- Provided records:
(* ===== verification/Shell.v ===== *)
(** * The shells

    [ShLex] is the lexer the two shells share; [Sh] is [sh.c], the shell of
    the operating system, and [MySh] the shell of project 3 ([parser.c],
    [main.c]).  A command line is the list of its bytes without the final NUL,
    a pointer into it a position, and the parsers run on the cursor [*ps].
    Running a command gives the tree of what its processes do. *)

From S2P Require Import Prelude.

Module ShLex.

(** The first [n] characters from [s] on that satisfy [p] are skipped. *)
Fixpoint skip_while (p : Z -> bool) (at_ : nat -> Z) (n s : nat) : nat :=
  match n with
  | O => s
  | S n' => if p (at_ s) then skip_while p at_ n' (S s) else s
  end.

Definition strchr (toks : list Z) (c : Z) : bool := existsb (fun t => t =? c) toks.

(** [" \t\r\n\v"] *)
Definition whitespace : list Z := [32; 9; 13; 10; 11].

(** A token: what kind it is, where it starts and where it ends. *)
Definition token : Type := (Z * nat * nat)%type.

Section Lex.
(** The characters that end a word, and those that are tokens by
    themselves. *)
Variables (symbols single : list Z).
Variable line : list Z.

Definition es : nat := length line.
(** [*s]; the NUL is at [es]. *)
Definition char_at (s : nat) : Z := nth s line 0.

Definition skip_ws (s : nat) : nat := skip_while (strchr whitespace) char_at (es - s) s.
Definition word_char (c : Z) : bool := negb (strchr whitespace c) && negb (strchr symbols c).

Definition gettoken : M nat token :=
  let! s := get in
  let q := skip_ws s in
  let c := char_at q in
  let '(ret_, eq) :=
    if c =? 0 then (0, q)
    else if strchr single c then (c, S q)
    else if c =? 62 then
      if char_at (S q) =? 62 then (43, S (S q)) else (c, S q)
    else (97, skip_while word_char char_at (es - q) q) in
  modify (fun _ => skip_ws eq) ;;;
  ret (ret_, q, eq).

Definition peek (toks : list Z) : M nat bool :=
  let! s := get in
  let s' := skip_ws s in
  modify (fun _ => s') ;;;
  ret (negb (char_at s' =? 0) && strchr toks (char_at s')).

End Lex.

(** The parsed command; a counted string is its start and its end. *)
Inductive cmd :=
| EXEC (argv : list (nat * nat))
| REDIR (sub : cmd) (file efile : nat) (mode fd : Z)
| PIPE (left right : cmd)
| LIST (left right : cmd)
| BACK (sub : cmd).

(** [cmd->argv[argc] = q; cmd->eargv[argc] = eq;] through the pointer that
    [parseexec] keeps to the innermost [execcmd]. *)
Fixpoint add_arg (w : nat * nat) (c : cmd) : cmd :=
  match c with
  | EXEC argv => EXEC (argv ++ [w])
  | REDIR sub f ef mode fd => REDIR (add_arg w sub) f ef mode fd
  | _ => c
  end.

(** The counted strings of a command, in the order [nulterminate] visits
    them. *)
Fixpoint spans (c : cmd) : list (nat * nat) :=
  match c with
  | EXEC argv => argv
  | REDIR sub f ef _ _ => spans sub ++ [(f, ef)]
  | PIPE l r | LIST l r => spans l ++ spans r
  | BACK sub => spans sub
  end.

(** [*p = 0] in a buffer. *)
Definition put_nul (p : nat) : M (list Z) unit :=
  let! b := get in
  if (p <? length b)%nat then modify (fun b => <[p := 0]> b) else fault.

Fixpoint nulterminate (c : cmd) : M (list Z) unit :=
  match c with
  | EXEC argv => for_each argv (fun w => put_nul (snd w))
  | REDIR sub _ ef _ _ => nulterminate sub ;;; put_nul ef
  | PIPE l r => nulterminate l ;;; nulterminate r
  | LIST l r => nulterminate l ;;; nulterminate r
  | BACK sub => nulterminate sub
  end.

(** [gets]: characters up to and including an end of line, at most
    [max - 1]; what is left of the input. *)
Fixpoint gets_loop (n : nat) (input : list Z) : list Z * list Z :=
  match n, input with
  | S n', c :: input' =>
      if (c =? 10) || (c =? 13) then ([c], input')
      else let '(b, rest) := gets_loop n' input' in (c :: b, rest)
  | _, _ => ([], input)
  end.

(** The C string at [q]. *)
Fixpoint cstring (b : list Z) : list Z :=
  match b with
  | [] => []
  | x :: b' => if x =? 0 then [] else x :: cstring b'
  end.
Definition str_at (b : list Z) (q : nat) : list Z := cstring (drop q b).

End ShLex.

(** ** [sh.c] *)

Module Sh.
Import ShLex.

Definition MAXARGS : nat := 10.
Definition O_RDONLY : Z := 0.
Definition O_WRONLY : Z := 1.
Definition O_CREATE : Z := 512.

(** ["<|>&;()"], and the one-character tokens of [gettoken]'s switch. *)
Definition symbols : list Z := [60; 124; 62; 38; 59; 40; 41].
Definition single : list Z := [124; 40; 41; 59; 38; 60].

Section Parse.
Variable line : list Z.

Definition gettoken : M nat token := ShLex.gettoken symbols single line.
Definition peek (toks : list Z) : M nat bool := ShLex.peek line toks.

Definition execcmd : cmd := EXEC [].
Definition redircmd (sub : cmd) (file efile : nat) (mode fd : Z) : cmd := REDIR sub file efile mode fd.
Definition pipecmd (left right : cmd) : cmd := PIPE left right.
Definition listcmd (left right : cmd) : cmd := LIST left right.
Definition backcmd (sub : cmd) : cmd := BACK sub.

Definition redir_body (c : cmd) : M nat (cmd + cmd) :=
  let! more := peek [60; 62] in
  if more then
    let! (tok, _, _) := gettoken in
    let! (t, q, eq) := gettoken in
    if negb (t =? 97) then panic "missing file for redirection"
    else
      ret (inl (if tok =? 60 then redircmd c q eq O_RDONLY 0
                else if tok =? 62 then redircmd c q eq (Z.lor O_WRONLY O_CREATE) 1
                else if tok =? 43 then redircmd c q eq (Z.lor O_WRONLY O_CREATE) 1
                else c))
  else ret (inr c).
Definition parseredirs (fuel : nat) (c : cmd) : M nat cmd := loop fuel redir_body c.

(** One turn of the argument loop, on [ret] and [argc]. *)
Definition arg_body (fuel : nat) (st : cmd * nat) : M nat (cmd * nat + cmd) :=
  let '(c, argc) := st in
  let! stop := peek [124; 41; 38; 59] in
  if stop then ret (inr c)
  else
    let! (tok, q, eq) := gettoken in
    if tok =? 0 then ret (inr c)
    else if negb (tok =? 97) then panic "syntax"
    else
      let c := add_arg (q, eq) c in
      let argc := S argc in
      if (MAXARGS <=? argc)%nat then panic "too many args"
      else
        let! c := parseredirs fuel c in
        ret (inl (c, argc)).

Fixpoint parseline (fuel : nat) : M nat cmd :=
  match fuel with
  | O => fun _ => NoFuel
  | S f =>
      let! c := parsepipe f in
      let! c := loop f (fun c =>
        let! b := peek [38] in
        if b then
          gettoken ;;;
          ret (inl (backcmd c))
        else ret (inr c)) c in
      let! b := peek [59] in
      if b then
        gettoken ;;;
        let! r := parseline f in
        ret (listcmd c r)
      else ret c
  end
with parsepipe (fuel : nat) : M nat cmd :=
  match fuel with
  | O => fun _ => NoFuel
  | S f =>
      let! c := parseexec f in
      let! b := peek [124] in
      if b then
        gettoken ;;;
        let! r := parsepipe f in
        ret (pipecmd c r)
      else ret c
  end
with parseexec (fuel : nat) : M nat cmd :=
  match fuel with
  | O => fun _ => NoFuel
  | S f =>
      let! b := peek [40] in
      if b then parseblock f
      else
        let! c := parseredirs f execcmd in
        loop f (arg_body f) (c, 0%nat)
  end
with parseblock (fuel : nat) : M nat cmd :=
  match fuel with
  | O => fun _ => NoFuel
  | S f =>
      let! b := peek [40] in
      if negb b then panic "parseblock"
      else
        gettoken ;;;
        let! c := parseline f in
        let! b := peek [41] in
        if negb b then panic "syntax - missing )"
        else
          gettoken ;;;
          parseredirs f c
  end.

(** The parser proper, from the start of the line. *)
Definition parse : M nat cmd :=
  let! c := parseline (4 * es line + 4) in
  peek [] ;;;
  let! s := get in
  if negb (s =? es line)%nat then panic "syntax"
  else ret c.

End Parse.

(** [parsecmd]: the command and the buffer it leaves. *)
Definition parsecmd (line : list Z) : outcome (list Z) cmd :=
  match parse line 0%nat with
  | Ret c _ => (nulterminate c ;;; ret c) (line ++ [0])
  | Panic msg => Panic msg
  | Asleep ch s => Asleep ch []
  | Fault => Fault
  | NoFuel => NoFuel
  end.

(** *** Running a command *)

(** What a file descriptor refers to: one the shell was started with, a file,
    or an end of a pipe. *)
Inductive target := TInit (n : nat) | TFile (name : list Z) (mode : Z) | TPipeR (n : nat) | TPipeW (n : nat).

(** What a process does, its children's doings inside. *)
Inductive event :=
| Forked (child : list event)
| Wait
| Ran (argv : list (list Z)) (fds : list (option target))
| ExecFailed (name : list Z)
| OpenFailed (name : list Z)
| Chdir (name : list Z)
| Died (msg : string).

(** The descriptors of the process, and how many pipes and forks there have
    been. *)
Record proc := { fds : list (option target); npipe : nat; nfork : nat }.
Definition with_fds v s := {| fds := v; npipe := npipe s; nfork := nfork s |}.

Definition close (fd : nat) (s : proc) : proc :=
  with_fds (if decide (fd < length (fds s))%nat then <[fd := None]> (fds s) else fds s) s.

(** The lowest free descriptor gets the target. *)
Definition is_free (o : option target) : bool := match o with None => true | Some _ => false end.
Definition fd_alloc (t : target) (s : proc) : option (nat * proc) :=
  match find_idx is_free (fds s) with
  | Some fd => Some (fd, with_fds (<[fd := Some t]> (fds s)) s)
  | None => None
  end.
Definition dup (fd : nat) (s : proc) : proc :=
  match fds s !! fd with
  | Some (Some t) => match fd_alloc t s with Some (_, s') => s' | None => s end
  | _ => s
  end.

- What to do:
Output must consist only of the listing's lines from the first through the line with "Running a command gives", reproduced word for word.

- Reply:
(* ===== verification/Shell.v ===== *)
(** * The shells

    [ShLex] is the lexer the two shells share; [Sh] is [sh.c], the shell of
    the operating system, and [MySh] the shell of project 3 ([parser.c],
    [main.c]).  A command line is the list of its bytes without the final NUL,
    a pointer into it a position, and the parsers run on the cursor [*ps].
    Running a command gives the tree of what its processes do. *)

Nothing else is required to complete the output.